A further useful source of update related information is the Calendar of Updates. News/announcements of updates in the categories of General SoftwareSecurity Software and Utilities are available on their website. The news/announcements are very timely and (almost always) contain useful direct download links as well as the changes/improvements made by those updates (where possible).

If you like and use it, please also consider supporting that entirely volunteer run website by donating.

If you use any of the above software, please install the appropriate updates as soon as possible. Steps for installing updates for Windows are provided on the “Protecting Your PC” page.

For this month’s Microsoft updates, I will prioritize the order of installation for you below:
Critical severity:

Windows Search

Microsoft Edge and Internet Explorer

NT LAN Manager Elevation of privilege (CVE-2017-8563)(Corporate users: please ensure to set a more secure LDAP setting as per this knowledge base article)

Windows Explorer (CVE-2017-8463)

Please install the remaining updates at your earliest convenience.

As always you can find detailed information on the contents of each security bulletin within ComputerWorld’s Patch Tuesday Debugged column.

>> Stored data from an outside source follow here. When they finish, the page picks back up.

(* ===== verification/Careful.v ===== *)
(** * Careful networks

    The argument behind the agreement of the chained protocols, for all of them.
    Part one is about votes: a tree of blocks, certificates backed by the votes of
    more than two thirds of the nodes, and what follows when honest nodes vote in
    increasing views.  Part two is the invariant of a replica that does not depend
    on its commit rule: certificates, stored and buffered blocks, collected and cast
    votes are what they claim to be.  Part three is a cluster of replicas of any
    protocol with the interface [Safety] whose messages pass the checks that the
    code leaves out.  A protocol provides an invariant with the laws of [Careful];
    then the votes of every reachable cluster are disciplined and what its replicas
    commit is decided by them.  Files [Agreement] and [TchsAgreement] do this for
    HotStuff and two-chain HotStuff. *)
From S2P Require Import Prelude Identity Sha1 Election Db Crypto Types Quorum Forest BlockChain Pacemaker Chained Safety HotStuff HotStuffProps.
From stdpp Require Import sorting.

Local Open Scope Z_scope.
Import HotStuff.

(** ** Labels of the containers of a forest *)

(** The identifier and the level of every container satisfy [P]. *)
Definition labelled (P : Identifier → Z → Prop) (f : LevelledForest) : Prop :=
  ∀ p c, containers f !! p = Some c → P (vc_id c) (vc_level c).

Lemma labelled_create P f id l : labelled P f → P id l → labelled P (getOrCreateVertexContainer f id l).1.
Proof.
  intros Hf Hid p c. unfold getOrCreateVertexContainer. destruct (vertices f !! id); [apply Hf|]. simpl.
  rewrite lookup_app_Some, list_lookup_singleton_Some. intros [?|(_ & _ & <-)]; [by eapply Hf|done].
Qed.

Lemma labelled_upd P f g p :
  (∀ c, vc_id (g c) = vc_id c ∧ vc_level (g c) = vc_level c) →
  labelled P f → labelled P (upd_container g p f).
Proof.
  intros Hg Hf q c. rewrite container_upd. case_decide; [|apply Hf].
  intros (d & Hd & ->)%fmap_Some. destruct (Hg d) as [-> ->]. by eapply Hf.
Qed.

Lemma AddVertex_labelled P st f v f' :
  labelled P f → P (VertexID v) (Level v) → (∀ id l, Parent st v = Ok (id, l) → P id l) →
  AddVertex st f v = Ok f' → labelled P f'.
Proof.
  intros Hf Hv Hp. unfold AddVertex. case_decide; [by intros [= <-]|].
  pose proof (labelled_create P f (VertexID v) (Level v) Hf Hv) as Hg.
  destruct (getOrCreateVertexContainer f (VertexID v) (Level v)) as [g p]. simpl in Hg.
  intros (c & Hc & H')%outcome_bind_ok. destruct (isEmptyContainer c); [|by injection H' as <-].
  assert (labelled P (upd_container (set_vertex v) p g)) as Hg2 by (by apply labelled_upd).
  assert (vc_vertex <$> containers (upd_container (set_vertex v) p g) !! p = Some (Some v)) as Hc2.
  { unfold container in Hc. apply of_option_ok in Hc. by rewrite container_upd, decide_True, Hc. }
  revert Hg2 Hc2 H'. generalize (upd_container (set_vertex v) p g). intros g2 Hg2 Hc2. unfold registerWithParent.
  intros (c2 & Hc3 & H')%outcome_bind_ok. apply of_option_ok in Hc3. rewrite Hc3 in Hc2. injection Hc2 as Hc2.
  destruct (decide (vc_level c2 ≤ _)); [by injection H' as <-|].
  apply outcome_bind_ok in H' as (w & Hw & H'). apply of_option_ok in Hw. rewrite Hc2 in Hw. injection Hw as <-.
  apply outcome_bind_ok in H' as ([pid pl] & Hpar & H').
  destruct (decide (pl < _)); [by injection H' as <-|].
  pose proof (labelled_create P g2 pid pl Hg2 (Hp _ _ Hpar)) as Hg3.
  destruct (getOrCreateVertexContainer g2 pid pl) as [g3 pp]. injection H' as <-. by apply labelled_upd.
Qed.

Lemma labelled_level P f id l : labelled P f → forest_inv f → level_of f id = Some l → P id l.
Proof.
  intros Hf I. unfold level_of. intros (p & Hp & (c & Hc & ->)%fmap_Some)%bind_Some.
  destruct (inv_vertex f I id p Hp) as (c' & Hc' & Hid & _). rewrite Hc in Hc'. injection Hc' as <-.
  subst id. by eapply Hf.
Qed.

(** ** The tree of blocks, votes and certificates *)
Section tree.
(** The nodes, and the view and the parent of the block with an identifier. *)
Context (nodes byz : gset NodeID) (U : Identifier → option (Z * Identifier)).

(** A tree: views are positive and increase; the root has no block. *)
Record tree : Prop := {
  tr_root : U 0%N = None;
  tr_view : ∀ id v p, U id = Some (v, p) → 1 ≤ v < max_int64;
  tr_down : ∀ id v p v' p', U id = Some (v, p) → U p = Some (v', p') → v' < v
}.

(** The fault assumption. *)
Record cluster : Prop := {
  cl_size : Z.of_nat (base.size nodes) ≤ 4611686018427387903;
  cl_byz : 3 * Z.of_nat (base.size byz) < Z.of_nat (base.size nodes)
}.

Definition parent (x y : Identifier) : Prop := ∃ v, U x = Some (v, y).
(** [extends x y]: [y] is [x] or an ancestor of it. *)
Definition extends : Identifier → Identifier → Prop := rtc parent.

Abbreviation voting := (gmap NodeID (list Vote)).
Implicit Types V W : voting.

(** A block is backed by the votes [V] of the honest nodes if more than two thirds
    of the nodes, honest ones with a vote for it, can have signed it. *)
Definition backed V (id : Identifier) : Prop :=
  ∃ Q : gset NodeID, Q ⊆ nodes ∧ threshold (Z.of_nat (base.size nodes)) < Z.of_nat (base.size Q)
    ∧ ∀ x l, x ∈ Q → V !! x = Some l → ∃ v, v ∈ l ∧ vote_BlockID v = id.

Another security pre-caution that you may wish to take if you have Microsoft EMET (please ensure your version of EMET is the most recent version 5.52) installed is to use it to protect you from Adobe Flash being used to exploit vulnerabilities when you open a Microsoft Office document or Adobe PDF file. I provide recommendations of how to do this at the end of the July 2015 Update Summary. Please note that Microsoft EMET will be out of support on the 31st of July 2018.

As noted in this new blog post, parts of EMET are to become available in the Creator’s Fall Update for Windows 10 set for release in September 2017.

As usual; I would recommend backing up the data on any device for which you are installing updates to prevent data loss in the rare event that any update causes unexpected issues.

Note: This post marks the 300th post on this blog. Thank you very much to my readers and here’s to the next 300!

Update:8th August 2017:

Nvidia Geforce Drivers:
This update applies to Linux, FreeBSD, Solaris and Windows and resolves up to 9 security vulnerabilities. The steps to install the drivers are detailed here. I detailed where Nvidia list their security advisories in a previous blog post.

Putty, the open source and highly popular SSH (defined) client for Windows, was updated to version 0.70 in early July. It contains 1 security fix and 2 non-security bug fixes  (see below).  It is downloadable from here.

Security fix: the Windows PuTTY binaries should no longer be vulnerable to hijacking by specially named DLLs in the same directory, even a name we missed when we thought we’d fixed this in 0.69. See vuln-indirect-dll-hijack-3.

If you use Putty, please update it to version 0.70. Thank you.